(** The part of the environment, the mounts and the volumes a source adds. *)
Definition source_env (src : MirrorExportSource) : list EnvVar :=
  (if String.eqb (xs_AuthSecret src) "" then [] else [mkEnvVar EnvDockerConfig "/var/run/secrets/registry"])
  ++ match xs_CABundle src with
     | None => []
     | Some ca => [mkEnvVar "SSL_CERT_FILE" ("/run/secrets/ca/" +:+ ca_key ca)]
     end
  ++ (if xs_Insecure src && negb (String.eqb (xs_Registry src) "") then [mkEnvVar EnvInsecureHosts (hostOnly (xs_Registry src))] else []).
Definition source_mounts (src : MirrorExportSource) : list VolumeMount :=
  (if String.eqb (xs_AuthSecret src) "" then [] else [mkVolumeMount "registry-auth" "/var/run/secrets/registry"])
  ++ match xs_CABundle src with None => [] | Some _ => [mkVolumeMount "ca-bundle" "/run/secrets/ca"] end.
Definition source_volumes (src : MirrorExportSource) : list Volume :=
  (if String.eqb (xs_AuthSecret src) "" then []
   else [mkVolume "registry-auth" (VSecret (xs_AuthSecret src) [(".dockerconfigjson", "config.json")])])
  ++ match xs_CABundle src with
     | None => []
     | Some ca => [mkVolume "ca-bundle" (VConfigMap (ca_ConfigMapName ca) [(ca_key ca, ca_key ca)])]
     end.

Definition buildJobSpec (name : string) (spec : MirrorExportSpec) (serviceAccountName artifactsConfigMap mirrorSpecJSON : string) : ExportJob :=
  mkExportJob (Signature spec mirrorSpecJSON) serviceAccountName
    ([mkEnvVar EnvMirrorSpec mirrorSpecJSON; mkEnvVar EnvDestRegistry (xe_Registry spec); mkEnvVar EnvExportName name;
      mkEnvVar EnvArtifactsConfigMap artifactsConfigMap; mkEnvVar EnvPodNamespace namespace]
     ++ from_option source_env [] (xe_Source spec))
    ([mkVolumeMount "blob-buffer" "/tmp/blob-buffer"] ++ from_option source_mounts [] (xe_Source spec))
    ([mkVolume "blob-buffer" (VEmptyDir "10Gi")] ++ from_option source_volumes [] (xe_Source spec))
    0 0 0 false.
End job.

(** ** The binary (cmd/export-builder) *)

Record exportConfig := mkExportConfig {
  xc_Mirror : Mirror; xc_Registry : string; xc_Name : string; xc_ConfigMap : string; xc_Namespace : string;
  xc_insecureHosts : list string; xc_authDir : string;
}.

Section binary.
Context `{J : ExportJSON} `{Y : Marshal}.

(** What [main] reads; [None] is exit code 1. *)
Definition export_config (env : list EnvVar) : option exportConfig :=
  let mirrorSpecRaw := getenv env EnvMirrorSpec in
  let destRegistry := getenv env EnvDestRegistry in
  let exportName := getenv env EnvExportName in
  let artifactsConfigMap := getenv env EnvArtifactsConfigMap in
  let namespace := getenv env EnvPodNamespace in
  if String.eqb mirrorSpecRaw "" || String.eqb destRegistry "" || String.eqb exportName "" || String.eqb artifactsConfigMap ""
     || String.eqb namespace "" then None
  else
    mirrorSpec ← parse_mirror mirrorSpecRaw;
    Some (mkExportConfig mirrorSpec destRegistry exportName artifactsConfigMap namespace (split_words (getenv env EnvInsecureHosts))
            (getenv env EnvDockerConfig)).

(** The data of the artifacts ConfigMap. *)
Definition artifacts (up : Upstream) (name namespace : string) (m : Mirror) (destRegistry : string) : option (gmap string string) :=
  let manifest := BuildManifest up m destRegistry in
  rendered ← RenderResources name namespace m manifest destRegistry;
  manifestJSON ← json_manifest manifest;
  buildSpecJSON ← json_buildspec (BuildSpecFor m destRegistry);
  Some (<["buildspec.json" := buildSpecJSON]> (<["manifest.json" := manifestJSON]> rendered)).

Definition with_data (data : gmap string string) (cm : ConfigMap) : ConfigMap :=
  mkConfigMap (cm_Annotations cm) (cm_digests cm) (cm_images_gz cm) (cm_images_plain cm) (cm_index_gz cm) (cm_index_plain cm) data
    (cm_owner cm).

Definition writeArtifacts (name : string) (data : gmap string string) : API unit :=
  cm ← api_get name;
  api_update name (with_data data cm).

(** [net]: upstream as the binary reaches it, by its insecure hosts and its
    credentials. *)
Definition export_main (net : list string → string → Upstream) (env : list EnvVar) : API unit :=
  match export_config env with
  | None => fail ErrOther
  | Some c =>
    match artifacts (net (xc_insecureHosts c) (xc_authDir c)) (xc_Name c) (xc_Namespace c) (xc_Mirror c) (xc_Registry c) with
    | None => fail ErrOther
    | Some data => writeArtifacts (xc_ConfigMap c) data
    end
  end.
End binary.

(** ** The controller *)

Definition ArtifactsConfigMapName (exportName : string) : string := exportName +:+ "-artifacts".
Definition exportServiceAccountName (exportName : string) : string := exportName +:+ "-export".

Inductive xerr := XApi (e : apiErr) | XText (msg : string).

Section controller.
Context `{Kube} `{J : ExportJSON} `{Sha : Sha256} (namespace : string) (err_text : apiErr → string) (now : Z).

Record EWorld := mkEWorld {
  ew_cluster : Cluster; ew_kube : kube; ew_jobs : gmap string ExportJob; ew_dfaults : list bool; ew_me : option MirrorExport;
}.

Abbreviation EX := (M EWorld xerr).

Definition set_ew_cluster (c : Cluster) (w : EWorld) : EWorld := mkEWorld c (ew_kube w) (ew_jobs w) (ew_dfaults w) (ew_me w).
Definition set_ew_kube (k : kube) (w : EWorld) : EWorld := mkEWorld (ew_cluster w) k (ew_jobs w) (ew_dfaults w) (ew_me w).
Definition set_ew_jobs (j : gmap string ExportJob) (w : EWorld) : EWorld := mkEWorld (ew_cluster w) (ew_kube w) j (ew_dfaults w) (ew_me w).
Definition set_ew_dfaults (l : list bool) (w : EWorld) : EWorld := mkEWorld (ew_cluster w) (ew_kube w) (ew_jobs w) l (ew_me w).
Definition set_ew_me (m : option MirrorExport) (w : EWorld) : EWorld := mkEWorld (ew_cluster w) (ew_kube w) (ew_jobs w) (ew_dfaults w) m.
(** The ConsolePlugin is put in front of the resources. *)
Lemma ensureConsolePlugin_leads (image : string) (x0 : Seen) :
  x0.2 "ConsolePlugin" = true →
  leads see (placed (resource_keys r) x0 (resource_list image)) (ensureConsolePlugin r) (or_error (guard_kept r x0) (λ _, up_done image x0)).
Proof.
  intros Hs. apply leads_each. intros x1 [Ho HL] k Hk.
  assert (Hf : keeps_deletion (set_plugin r)) by (intros o o' E; by destruct (set_plugin_spec o o' E) as (? & ? & _)).
  pose proof (CreateOrUpdate_leads cr_key unstructured (set_plugin r) x1 Hf eq_refl k Hk) as (H1 & H2 & H3 & H4).
  unfold ensureConsolePlugin. destruct (CreateOrUpdate cr_key unstructured (set_plugin r) k) as [res k']. cbn [fst snd] in *.
  assert (Hown : only (own_keys r) x0 (see k')).
  { eapply only_trans; [exact Ho|eapply only_weaken; [exact H1|]|]; unfold own_keys; set_solver. }
  assert (Hcr : x1.1 !! cr_key = x0.1 !! cr_key) by (apply (proj2 Ho), cr_not_resource).
  assert (Hg : guard_kept r x0 (see k')).
  { split; [done|]. intros [o Hg] Hn. destruct Hn. destruct H4 as [E|(o' & E & Eo)]; [exists o; by rewrite E, Hcr|].
    exists o'. split; [done|]. by destruct (set_plugin_spec _ _ E) as (_ & _ & ? & _). }
  destruct res as [[]|u]; try done; cbn.
  { exfalso. specialize (H2 eq_refl). destruct Ho as [E _]. rewrite E in H2. cbn in H2. congruence. }
  split_and!; [done| |].
  - eapply in_place_elsewhere; [exact H1| |exact HL]. unfold resource_list, ns_key, cr_key. cbn. set_solver.
  - destruct (H3 u eq_refl) as (cr & E & Ecr). rewrite Hcr in E. eauto.
Qed.

(** Removing what an older version left behind touches none of it. *)
Lemma up_done_legacy (image : string) (x0 x1 x : Seen) : up_done image x0 x1 → only (legacy_keys r) x1 x → up_done image x0 x.
Proof.
  intros ([Ho Hg] & HL & cr & Ecr & E) Hl.
  assert (Hcr : x.1 !! cr_key = Some cr) by (rewrite (proj2 Hl); [done|unfold legacy_keys, ns_key, cr_key; set_solver]).
  split_and!; [split| |by exists cr].
  - eapply only_trans; [exact Ho|eapply only_weaken; [exact Hl|]|done]. unfold own_keys. set_solver.
  - intros _ Hn. destruct Hn. exists cr. split; [done|]. by destruct (set_plugin_spec _ _ E) as (_ & _ & ? & _).
  - eapply in_place_elsewhere; [exact Hl| |exact HL].
    unfold resource_list, legacy_keys, ns_key, pluginServiceName, legacyDashboardServiceName. cbn. set_solver.
Qed.

(** All of the set up. *)
Lemma set_up_leads (image : string) (x0 : Seen) :
  x0.2 "ConsolePlugin" = true →
  leads see (eq x0)
    (_ ← raise (ensureServiceAccount r); _ ← ensureRBAC r; _ ← raise (ensureDeployment r image); _ ← raise (ensureService r);
     _ ← raise (ensureConsolePlugin r); _ ← cleanupLegacyDashboard r; mret pluginReconcileInterval)
    (or_error (guard_kept r x0) (λ _, up_done image x0)).
Proof.
  intros Hs. apply ensure_resources_leads; [done|].
  eapply leads_bind with (Q := λ _, up_done image x0).
  { eapply leads_raise; [by apply ensureConsolePlugin_leads|done|done]. }
  intros _. apply leads_each. intros x1 Hx1.
  eapply leads_bind with (Q := λ _, up_done image x0).
  { eapply leads_weaken; [apply cleanupLegacyDashboard_leads|done|]. intros [e|u] x Hl; [|by eapply up_done_legacy].
    by destruct (up_done_legacy image x0 x1 x Hx1 Hl). }
  intros _. apply leads_ret. done.
Qed.
End up.

(** ** A run of the controller *)

Section run.
Context `{ClusterLaws} (r : ConsolePluginReconciler).

Lemma operator_version_release (l : list uval) :
  (match operator_version l with inr release => Some release | inl _ => None end) =
  (entry ← head (List.filter named_operator l); '(major, minor) ← semver_Parse (entry_version entry);
   Some (Itoa major +:+ "." +:+ Itoa minor)).
Proof.
  induction l as [|v l IH]; [done|]. destruct v as [| | | |fields]; try exact IH.
  cbn [operator_version List.filter]. rewrite !NestedString_ok. unfold named_operator at 1.
  destruct (nested ["name"] (UMap fields)) as [[]|] eqn:E; try exact IH.
  destruct (String.eqb s "operator") eqn:Es; cbn [negb]; [|exact IH]. cbn [head].
  unfold entry_version. change (Some (UMap fields) ≫= ?f) with (f (UMap fields)). cbv beta.
  by destruct (semver_Parse _) as [[]|].
Qed.

Definition release_post (x0 : Seen) (release : string + string) (x : Seen) : Prop :=
  x = x0 ∧ console_release x0.1 = match release with inr s => Some s | inl _ => None end.

Lemma consoleReleaseMinor_leads (x0 : Seen) :
  leads see (eq x0) consoleReleaseMinor (or_error (eq x0) (release_post x0)).
Proof.
  unfold consoleReleaseMinor. eapply leads_try; [apply Get_leads|]. intros [[]|operator]; cbn beta iota.
  - apply leads_ret. intros x [-> Hn]. split; [done|]. unfold console_release. by rewrite Hn.
  - apply leads_ret. intros x [-> Hn]. split; [done|]. unfold console_release. by rewrite Hn.
  - apply leads_fail. by intros x [-> _].
  - pose proof (NestedSlice_ok ["status"; "versions"] operator) as Hns.
    destruct (NestedSlice ["status"; "versions"] operator) as [e|[versions|]]; apply leads_ret; intros x [-> Hn]; (split; [done|]);
      unfold console_release; rewrite Hn; cbn [mbind option_bind].
    + destruct (nested _ _) as [[]|]; try done. by destruct (Hns l).
    + rewrite Hns. cbn [mbind option_bind]. symmetry. apply operator_version_release.
    + destruct (nested _ _) as [[]|]; try done. by destruct (Hns l).
Qed.

(** The image to run, unless the ConsolePlugin is being deleted. *)
Definition plugin_goal (m : gmap Key Obj) : option string :=
  match m !! cr_key with
  | Some o => if m_Deleting (o_Meta o) then None else wanted_image r m
  | None => wanted_image r m
  end.

(** What a successful run has achieved. *)
Definition converged (x0 x : Seen) : Prop :=
  if x0.2 "ConsolePlugin" then
    match plugin_goal x0.1 with
    | Some image => registered image (x0.1 !! cr_key) x.1
    | None => unregistered r x.1
    end
  else x = x0.

Definition run_post (x0 : Seen) (res : string + Z) (x : Seen) : Prop :=
  guard_kept r x0 x ∧ ((∃ d, res = inr d) → converged x0 x).

Lemma guard_kept_refl (x0 : Seen) : guard_kept r x0 x0.
Proof. apply guard_kept_resources, only_refl. Qed.

Lemma run_post_error (x0 x : Seen) e : guard_kept r x0 x → run_post x0 (inl e) x.
Proof. intros Hg. split; [done|]. by intros [? [=]]. Qed.
Lemma set_monitor_spec (endpoint : uval) (selector : Labels) o o' :
  set_monitor endpoint selector o = inr o' →
  m_Deleting (o_Meta o') = m_Deleting (o_Meta o) ∧ m_Finalizers (o_Meta o) ⊆ m_Finalizers (o_Meta o') ∧
  nested ["spec"; "endpoints"] (content o') = Some (USlice [endpoint]) ∧
  nested ["spec"; "selector"; "matchLabels"] (content o') = Some (label_value selector).
Proof.
  unfold set_monitor, sbind. destruct (SetNestedField _ ["metadata"; "labels"] o) as [|o1] eqn:E1; [done|].
  apply SetNestedField_labels in E1. destruct (SetNestedField _ ["spec"; "endpoints"] o1) as [|o2] eqn:E2; [done|].
  apply SetNestedField_spec in E2 as (M2 & N2 & _). intros E3. apply SetNestedField_spec in E3 as (M3 & N3 & F3).
  rewrite M3, M2, E1. cbn [o_Meta with_labels m_Deleting m_Finalizers]. split_and!; [done|done| |].
  - rewrite F3; [done|]. by apply (apart_fork ["spec"]).
  - rewrite (nested_app ["spec"; "selector"] ["matchLabels"]), N3. done.
Qed.

Lemma set_rule_spec o o' :
  set_rule o = inr o' →
  m_Deleting (o_Meta o') = m_Deleting (o_Meta o) ∧ m_Finalizers (o_Meta o) ⊆ m_Finalizers (o_Meta o') ∧
  nested ["spec"; "groups"] (content o') = Some alert_groups.
Proof.
  unfold set_rule, sbind. destruct (SetNestedField _ ["metadata"; "labels"] o) as [|o1] eqn:E1; [done|].
  apply SetNestedField_labels in E1. intros E2. apply SetNestedField_spec in E2 as (M2 & N2 & _).
  rewrite M2, E1. by cbn [o_Meta with_labels m_Deleting m_Finalizers].
Qed.

(** The three objects for Prometheus. *)
Definition prometheus_list : list (Key * (Obj → Prop)) :=
  [(rule_key ns, λ o, nested ["spec"; "groups"] (content o) = Some alert_groups);
   (manager_monitor_key ns, λ o, nested ["spec"; "endpoints"] (content o) = Some (USlice [manager_endpoint]) ∧
     nested ["spec"; "selector"; "matchLabels"] (content o) = Some (label_value managers_selector));
   (controller_monitor_key ns, λ o, nested ["spec"; "endpoints"] (content o) = Some (USlice [controller_endpoint]) ∧
     nested ["spec"; "selector"; "matchLabels"] (content o) = Some (label_value controller_selector))].

Lemma managers_selected name : managers_selector ⊆ manager_labels name.
Proof.
  apply map_subseteq_spec. intros i v Hi. unfold managers_selector in Hi.
  rewrite lookup_insert_Some, lookup_singleton_Some in Hi. by destruct Hi as [[<- <-]|[_ [<- <-]]].
Qed.

Lemma prometheus_list_monitored (m : gmap Key Obj) : in_place prometheus_list m → monitored ns m.
Proof.
  unfold in_place, prometheus_list. rewrite !Forall_cons. cbn [fst snd].
  intros ((pr & Epr & Hpr) & (sm & Esm & He & Hs) & (sc & Esc & Hec & Hsc) & _). split_and!.
  - exists sc. split; [done|]. by exists controller_selector, controller_endpoint.
  - exists sm. split; [done|]. intros name. split.
    + exists managers_selector, manager_endpoint. split_and!; [done|apply managers_selected|done|done|done].
    + exists (mkServicePort "metrics" 9090 None). split; [right; by left|done].
  - by exists pr.
Qed.

Abbreviation prometheus_keys := [controller_monitor_key ns; manager_monitor_key ns; rule_key ns].

Lemma prometheus_leads (x0 : Seen) :
  leads see (eq x0)
    (_ ← raise (ensureControllerServiceMonitor ns); _ ← raise (ensureManagerServiceMonitor ns); _ ← raise (ensurePrometheusRule ns);
     mret monitoringReconcileInterval)
    (or_error (only prometheus_keys x0) (λ _ x, only prometheus_keys x0 x ∧ monitored ns x.1)).
Proof.
  eapply leads_weaken with (P := placed prometheus_keys x0 []); [|intros x <-; apply placed_start|intros res x HQ; exact HQ].
  unfold ensureControllerServiceMonitor, ensureManagerServiceMonitor, ensurePrometheusRule.
  eapply place_bind; [done|eapply place_step with (P := λ o, nested ["spec"; "endpoints"] (content o) = Some (USlice [controller_endpoint]) ∧
     nested ["spec"; "selector"; "matchLabels"] (content o) = Some (label_value controller_selector));
    [by intros o o' (? & ? & _)%set_monitor_spec|done|by intros o o' (_ & _ & ? & ?)%set_monitor_spec|set_solver|set_solver]|].
  eapply place_bind; [done|eapply place_step with (P := λ o, nested ["spec"; "endpoints"] (content o) = Some (USlice [manager_endpoint]) ∧
     nested ["spec"; "selector"; "matchLabels"] (content o) = Some (label_value managers_selector));
    [by intros o o' (? & ? & _)%set_monitor_spec|done|by intros o o' (_ & _ & ? & ?)%set_monitor_spec|set_solver|set_solver]|].
  eapply place_bind; [done|eapply place_step with (P := λ o, nested ["spec"; "groups"] (content o) = Some alert_groups);
    [by intros o o' (? & ? & _)%set_rule_spec|done|by intros o o' (_ & _ & ?)%set_rule_spec|set_solver|set_solver]|].
  apply leads_ret. intros x [Ho HL]. split; [done|]. by apply prometheus_list_monitored.
Qed.

Lemma dashboard_leads (x0 : Seen) :
  leads see (eq x0) (raise (ensureDashboardConfigMap dashboardJSON))
    (or_error (only [dashboard_key] x0) (λ _ x, only [dashboard_key] x0 x ∧ dashboard_shown dashboardJSON x.1)).
Proof.
  eapply leads_raise; [apply CreateOrUpdate_leads; [by intros o o' [= <-]|done]|by intros e e' x (? & _)|].
  intros u x (Ho & _ & Hs & _). split; [done|]. destruct (Hs u eq_refl) as (o & [= <-] & E).
  do 2 eexists. split_and!; [exact E|cbn; by rewrite lookup_insert_eq|done|done].
Qed.
End callbacks.

(** ** Theorems *)

(** Discovery finds what is served. *)
Definition discovery_works `{Cluster} : Prop := ∀ kind k, served k kind = true → ∃ u, fst (RESTMapping kind k) = inr u.

Definition run_post `{Cluster} (ns dashboardJSON : string) (x0 : Seen) (res : string + Z) (x : Seen) : Prop :=
  only (monitoring_keys ns) x0 x ∧
  ∀ d, res = inr d →
    (if x0.2 "ConsolePlugin" then dashboard_shown dashboardJSON x.1 else x.1 !! dashboard_key = x0.1 !! dashboard_key) ∧
    (if x0.2 "ServiceMonitor" then monitored ns x.1 else only [dashboard_key] x0 x).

What needs to be done:
Reply with one number only: the count of lines in the entries that contain "EnvInsecureHosts".

Answer to this exercise:
2